Effects of ACE inhibition on cyclosporine A-induced hypertension and nephrotoxicity in spontaneously hypertensive rats on a high-sodium diet

Cyclosporine A (CsA)-induced hypertension has been shown to be dependent on the level of dietary salt. The present study assessed the role of the renin-angiotensin system in the development of CsA-induced hypertension and nephrotoxicity in spontaneously hypertensive rats (SHR) on a high-sodium diet. In addition, we examined whether ACE inhibition prevents the detrimental effects of CsA on blood pressure, kidney function and vascular morphology in SHR on high sodium intake. Eight-week-old SHR were divided into three different groups (n = 8 in each group): (i) SHR control group receiving a high-sodium diet (Na 2.6% of the dry weight of the chow), (ii) CsA group (5 mg/kg s.c,) on a high-sodium diet and (iii) CsA + enalapril group (30 mg/kg p.o.) on a high-sodium diet. At the end of the six-week experimental period, systolic blood pressure in the CsA group was significantly higher compared to the control group (245 +/- 6 vs 208 +/- 9 mmHg, respectively, p < 0.05). Plasma renin activity was increased 20-fold by CsA treatment (p < 0.05 compared to controls).

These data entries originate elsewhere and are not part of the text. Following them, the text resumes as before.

Lemma extractBuildings_step (fuel : nat) (p : value) (s : state) :
  extractBuildings get_building_list fuel p s
  = let called := State (self s) (buildings s) (outside s) (building_calls s ++ [p]) in
    match get_building_list (calls s) p with
    | inr rows => store_buildings rows called
    | inl e =>
        if caught e then
          let waited :=
            State (self s) (buildings s)
                  (World (trace (outside s)) (stdout (outside s) ++ [ExceptionCaught e])
                         (slept (outside s) ++ [10%Z]))
                  (building_calls s ++ [p]) in
          match fuel with
          | O => (waited, OutOfFuel)
          | S fuel' => extractBuildings get_building_list fuel' p waited
          end
        else (called, Raise e)
    end.
Proof.
  destruct fuel; simpl; unfold bind, attempt, get_building_list_call; simpl;
    (destruct (get_building_list (calls s) p) as [e|rows]; simpl;
     [destruct (caught e)|]; reflexivity).
Qed.

Lemma extractBuildings_Return (fuel : nat) (p : value) :
  forall s v,
    snd (extractBuildings get_building_list fuel p s) = Return v ->
    v = VNone /\ buildings (fst (extractBuildings get_building_list fuel p s)) = [].
Proof.
  induction fuel as [|fuel IH]; intros s v; rewrite extractBuildings_step; cbv zeta;
    (destruct (get_building_list (calls s) p) as [e|rows];
     [destruct (caught e); [|discriminate]
     | rewrite store_buildings_cases; destruct rows; [|discriminate];
       simpl; intros [= <-]; auto]).
  - discriminate.
  - apply IH.
Qed.
(** * AutoLoader: reader configuration for Databricks' autoloader

    A shallow embedding of [koheesio/spark/readers/databricks/autoloader.py]:
    the [AutoLoaderFormat] enumeration and the [AutoLoader] step with its two
    field validators ([validate_format], [validate_schema]), the options
    merger ([get_options]), the request builder ([reader]) and [execute].

    Python values are modelled as follows.
    - [str] is [string], read as ASCII text: [upper] below is [str.upper] on
      strings of ASCII characters ([is_ascii]).  On other code points
      [str.upper] follows the Unicode case mapping, which is not modelled;
      a statement that ranges over arbitrary strings and depends on the
      outcome of [upper] is stated for ASCII strings.
    - A raised exception is the [Raise] case of [Res]; effects (the dict
      objects of the heap, the filesystem accesses) are threaded through
      the state monad [Py].
    - [Dict[str, str]] is [gmap string string]; a dict object lives in the
      heap and is named by a reference, so that aliasing is visible. *)

From Stdlib Require Import String Ascii NArith List Bool Lia.
From stdpp Require Import base option gmap strings list fin_maps.

Open Scope string_scope.

(** ** Python exceptions and results *)

Inductive PyExc : Type :=
| AttributeError (msg : string)
| FileNotFoundError (msg : string)
| TypeError (msg : string)
| OSError (msg : string)
| JSONDecodeError (msg : string)
| SchemaError (msg : string).

Inductive Res (A : Type) : Type :=
| Return (a : A)
| Raise (e : PyExc).

Arguments Return {A} a.
Arguments Raise {A} e.

Definition res_bind {A B : Type} (r : Res A) (k : A -> Res B) : Res B :=
  match r with
  | Return a => k a
  | Raise e => Raise e
  end.

Declare Scope res_scope.
Delimit Scope res_scope with res.
Notation "'let?' x ':=' r 'in' k" := (res_bind r (fun x => k))
  (at level 10, x name, r at level 100, k at level 200) : res_scope.

(** ** Strings *)

Module PyStr.

Definition is_lower_char (c : ascii) : bool :=
  let n := N_of_ascii c in ((97 <=? n) && (n <=? 122))%N.

Definition is_upper_char (c : ascii) : bool :=
  let n := N_of_ascii c in ((65 <=? n) && (n <=? 90))%N.

(** [str.upper] on one ASCII character: a lower-case letter goes to its
    upper-case form, any other ASCII character stays. *)
Definition upper_char (c : ascii) : ascii :=
  if is_lower_char c then ascii_of_N (N_of_ascii c - 32) else c.

(** [str.upper], on a string of ASCII characters. *)
Fixpoint upper (s : string) : string :=
  match s with
  | EmptyString => EmptyString
  | String c r => String (upper_char c) (upper r)
  end.

(** [x in l] for a list of strings: some element is [==] to [x]. *)
Definition str_in (x : string) (l : list string) : bool :=
  existsb (String.eqb x) l.

(** Two characters are the same letter: equal, or one is the upper-case
    form of the other. *)
Definition same_letter (a b : ascii) : bool :=
  Ascii.eqb a b || Ascii.eqb (upper_char a) b || Ascii.eqb a (upper_char b).

(** Two strings are equal up to the letter-case of their characters. *)
Fixpoint eq_ignore_case (s t : string) : bool :=
  match s, t with
  | EmptyString, EmptyString => true
  | String a s', String b t' => same_letter a b && eq_ignore_case s' t'
  | _, _ => false
  end.

(** A string with no upper-case letter in it. *)
Fixpoint is_lowercase (s : string) : bool :=
  match s with
  | EmptyString => true
  | String c r => negb (is_upper_char c) && is_lowercase r
  end.

End PyStr.

Import PyStr.

(** ** The enumeration [AutoLoaderFormat] *)

Inductive AutoLoaderFormat : Type :=
| JSON | CSV | PARQUET | AVRO | ORC | TEXT | BINARYFILE.

(** [f.name] *)
Definition name (f : AutoLoaderFormat) : string :=
  match f with
  | JSON => "JSON"
  | CSV => "CSV"
  | PARQUET => "PARQUET"
  | AVRO => "AVRO"
  | ORC => "ORC"
  | TEXT => "TEXT"
  | BINARYFILE => "BINARYFILE"
  end.

(** [f.value] *)
Definition value (f : AutoLoaderFormat) : string :=
  match f with
  | JSON => "json"
  | CSV => "csv"
  | PARQUET => "parquet"
  | AVRO => "avro"
  | ORC => "orc"
  | TEXT => "text"
  | BINARYFILE => "binaryfile"
  end.

#[global] Instance AutoLoaderFormat_eq_dec : EqDecision AutoLoaderFormat.
Proof. solve_decision. Defined.

(** Iterating the class yields its members in definition order. *)
Definition members : list AutoLoaderFormat :=
  [JSON; CSV; PARQUET; AVRO; ORC; TEXT; BINARYFILE].

(** [getattr(AutoLoaderFormat, attr)] for a member name; any other
    attribute name is an [AttributeError].  The validator only calls it
    with a string that passed the membership test, which is a member name. *)
Definition getattr_AutoLoaderFormat (attr : string) : Res AutoLoaderFormat :=
  match find (fun f => String.eqb (name f) attr) members with
  | Some f => Return f
  | None => Raise (AttributeError attr)
  end.

(** ** The [format] field validator *)

(** The value of [format_specified]: a [str] or a member of the
    enumeration (the field is [Union[str, AutoLoaderFormat]]). *)
Inductive FormatValue : Type :=
| FormatStr (s : string)
| FormatEnum (f : AutoLoaderFormat).

(** [x.value]: defined on a member, absent on a [str]. *)
Definition attr_value (x : FormatValue) : Res string :=
  match x with
  | FormatEnum f => Return (value f)
  | FormatStr _ => Raise (AttributeError "'str' object has no attribute 'value'")
  end.

(** [[f.value.upper() for f in AutoLoaderFormat]] *)
Definition known_upper : list string :=
  map (fun f => upper (value f)) members.

Definition validate_format (format_specified : FormatValue) : Res string :=
  (let? format_specified :=
     match format_specified with
     | FormatStr s =>
         if str_in (upper s) known_upper
         then (let? m := getattr_AutoLoaderFormat (upper s) in
               Return (FormatEnum m))
         else Return format_specified
     | FormatEnum _ => Return format_specified
     end in
   let? v := attr_value format_specified in
   Return v)%res.

(** The input [x] denotes the format [f]: it is the member [f] itself, or a
    string that is the name of [f] in some letter-case. *)
Definition denotes (x : FormatValue) (f : AutoLoaderFormat) : bool :=
  match x with
  | FormatEnum g => bool_decide (g = f)
  | FormatStr s => eq_ignore_case s (value f)
  end.

(** ** The world: dict objects and filesystem accesses *)

(** A [Dict[str, str]] value. *)
Abbreviation Dict := (gmap string string).

Inductive FsAccess : Type :=
| FsExists (p : string)
| FsReadText (p : string).

Record World : Type := mkWorld {
  heap : gmap nat Dict;          (* the dict objects, by reference (a [nat]) *)
  fs_log : list FsAccess         (* filesystem accesses made so far *)
}.

(** Computations that read and write the world and may raise. *)
Definition Py (A : Type) : Type := World -> Res A * World.

Definition ret {A : Type} (a : A) : Py A := fun w => (Return a, w).

Definition raise {A : Type} (e : PyExc) : Py A := fun w => (Raise e, w).

Definition bind {A B : Type} (c : Py A) (k : A -> Py B) : Py B :=
  fun w =>
    match c w with
    | (Return a, w') => k a w'
    | (Raise e, w') => (Raise e, w')
    end.

Definition lift {A : Type} (r : Res A) : Py A := fun w => (r, w).

Declare Scope py_scope.
Delimit Scope py_scope with py.
Notation "x <- c ;; k" := (bind c (fun x => k))
  (at level 100, c at next level, right associativity) : py_scope.
Notation "c ;;; k" := (bind c (fun _ => k))
  (at level 100, right associativity) : py_scope.

(** [dict(d)]: a new dict object holding [d]. *)
Definition alloc (d : Dict) : Py nat :=
  fun w =>
    let r := fresh (dom (heap w)) in
    (Return r, mkWorld (<[r := d]> (heap w)) (fs_log w)).

(** The mapping held by the dict object [r]. *)
Definition deref (r : nat) : Py Dict :=
  fun w => (Return (heap w !!! r), w).

(** [r.update(other)]: every entry of [other] is set in the object [r],
    in place. *)
Definition dict_update (r : nat) (other : Dict) : Py unit :=
  fun w => (Return tt, mkWorld (alter (fun d => other ∪ d) r (heap w)) (fs_log w)).

(** ** Collaborators

    [pathlib], the filesystem, [json] and [pyspark.sql.types.StructType] are
    outside this module; they are taken as interfaces. *)

(** [pathlib.Path]: a path object, by its string form [str(p)]. *)
Record Path : Type := mkPath { path_str : string }.

Class FileSystem : Type := {
  (* [str(Path(s))]: the string form a [Path] keeps of the string [s] *)
  normpath : string -> string;
  (* whether the path exists *)
  fs_exists : string -> bool;
  (* the text of the file at the path, or the error of the read *)
  fs_read_text : string -> Res string
}.

Class SchemaCodec (Json StructType : Type) : Type := {
  json_loads : string -> Res Json;
  StructType_fromJson : Json -> Res StructType
}.

(** A [str] or a [Path]: what [Path(...)] is applied to. *)
Inductive PathLike : Type :=
| PStr (s : string)
| PPath (p : Path).

Section AutoLoader.

Context {Json StructType : Type}.
Context `{FS : FileSystem} `{Codec : SchemaCodec Json StructType}.

(** [Path(s)] *)
Definition Path_of_str (s : string) : Path := mkPath (normpath s).

(** [p.exists()] *)
Definition Path_exists (p : Path) : Py bool :=
  fun w => (Return (fs_exists (path_str p)),
            mkWorld (heap w) (fs_log w ++ [FsExists (path_str p)])).

(** [p.read_text()] *)
Definition Path_read_text (p : Path) : Py string :=
  fun w => (fs_read_text (path_str p),
            mkWorld (heap w) (fs_log w ++ [FsReadText (path_str p)])).

(** [Path(x)] *)
Definition Path_of (x : PathLike) : Path :=
  match x with
  | PStr s => Path_of_str s
  | PPath p => p
  end.

(** [f"{x}"] *)
Definition fmt (x : PathLike) : string :=
  match x with
  | PStr s => s
  | PPath p => path_str p
  end.

(** The value of [schema_specified] when it is not [None] (the field is
    [Optional[Union[Path, str, StructType]]]). *)
Inductive SchemaValue : Type :=
| SchemaFile (x : PathLike)
| SchemaStruct (st : StructType).

(** *** The [schema] field validator *)

Definition validate_schema (schema_specified : option SchemaValue)
  : Py (option StructType) :=
  match schema_specified with
  | Some (SchemaStruct st) => ret (Some st)
  | Some (SchemaFile schema) =>
      let schema_path := Path_of schema in
      (found <- Path_exists schema_path ;;
       text <- (if found then Path_read_text schema_path
                else raise (FileNotFoundError
                              ("Schema file not found at path " ++ fmt schema))) ;;
       j <- lift (json_loads text) ;;
       st <- lift (StructType_fromJson j) ;;
       ret (Some st))%py
  | None => ret None
  end.

(** *** The engine's stream reader

    The builder records the calls made on it, in order; [load] closes the
    request and yields the lazy dataset handle. *)

Inductive ReaderCall : Type :=
| CallFormat (source : string)
| CallSchema (st : StructType)
| CallOptions (kwargs : Dict)
| CallLoad (path : string).

Record DataStreamReader : Type := mkReader { calls : list ReaderCall }.

Record DataFrame : Type := mkDataFrame { plan : list ReaderCall }.

(** [spark.readStream] *)
Definition readStream : DataStreamReader := mkReader [].

Definition reader_format (source : string) (r : DataStreamReader) :=
  mkReader (calls r ++ [CallFormat source]).

Definition reader_schema (st : StructType) (r : DataStreamReader) :=
  mkReader (calls r ++ [CallSchema st]).

Definition reader_options (kwargs : Dict) (r : DataStreamReader) :=
  mkReader (calls r ++ [CallOptions kwargs]).

(** [r.options] called with the mapping unpacked: the entries are passed as
    keyword arguments of the method, whose own parameter is [self] and
    which takes any further keywords as the options.  A key named [self]
    collides with the method's own parameter and the call is a [TypeError];
    any other string is accepted as a keyword. *)
Definition reader_options_unpack (kwargs : Dict) (r : DataStreamReader)
  : Res DataStreamReader :=
  match kwargs !! "self" with
  | Some _ =>
      Raise (TypeError
               "DataStreamReader.options() got multiple values for argument 'self'")
  | None => Return (reader_options kwargs r)
  end.

Definition reader_load (path : string) (r : DataStreamReader) : DataFrame :=
  mkDataFrame (calls r ++ [CallLoad path]).

(** *** The step *)

Record AutoLoader : Type := mkAutoLoader {
  format : string;
  location : string;
  schema_location : string;
  options : option nat;            (* [None], or a reference to a dict *)
  schema : option StructType;
  output_df : option DataFrame     (* [self.output.df] *)
}.

Definition get_options (self : AutoLoader) : Py nat :=
  match options self with
  | Some r =>
      (dict_update r {[ "cloudFiles.format" := format self;
                        "cloudFiles.schemaLocation" := schema_location self ]} ;;;
       ret r)%py
  | None => raise (AttributeError "'NoneType' object has no attribute 'update'")
  end.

CsA increased serum creatinine by 22%, the 24-h urinary protein excretion by 190% and the 24-h urinary excretions of calcium, phosphorus and magnesium by 150%, 25% and 140%, respectively (p < 0.05 compared to controls). Histologically, the kidneys of CsA treated SHR showed severe thickening of the media of the afferent arteriole and fibrinoid necrosis of the arteriolar wall. Interestingly, CsA induced vascular injury also in the small myocardial arteries. Enalapril treatment prevented CsA-induced hypertension and deterioration of kidney function as well as CsA-induced vascular injuries in the kidneys and myocardium. Enalapril also decreased left ventricular weight-to body weight ratio and prevented CsA-induced increases in urinary calcium and phosphorus excretions. Our findings indicate that CsA has a detrimental effect on blood pressure, kidney function and vascular morphology in SHR on high sodium intake. ACE inhibition prevents the CsA-induced hypertension, nephrotoxicity and vascular injuries. Our findings thus suggest that increased activity of the renin-angiotensin system is involved in the pathogenesis of CsA-induced hypertension and nephrotoxicity in SHR on a high-sodium diet.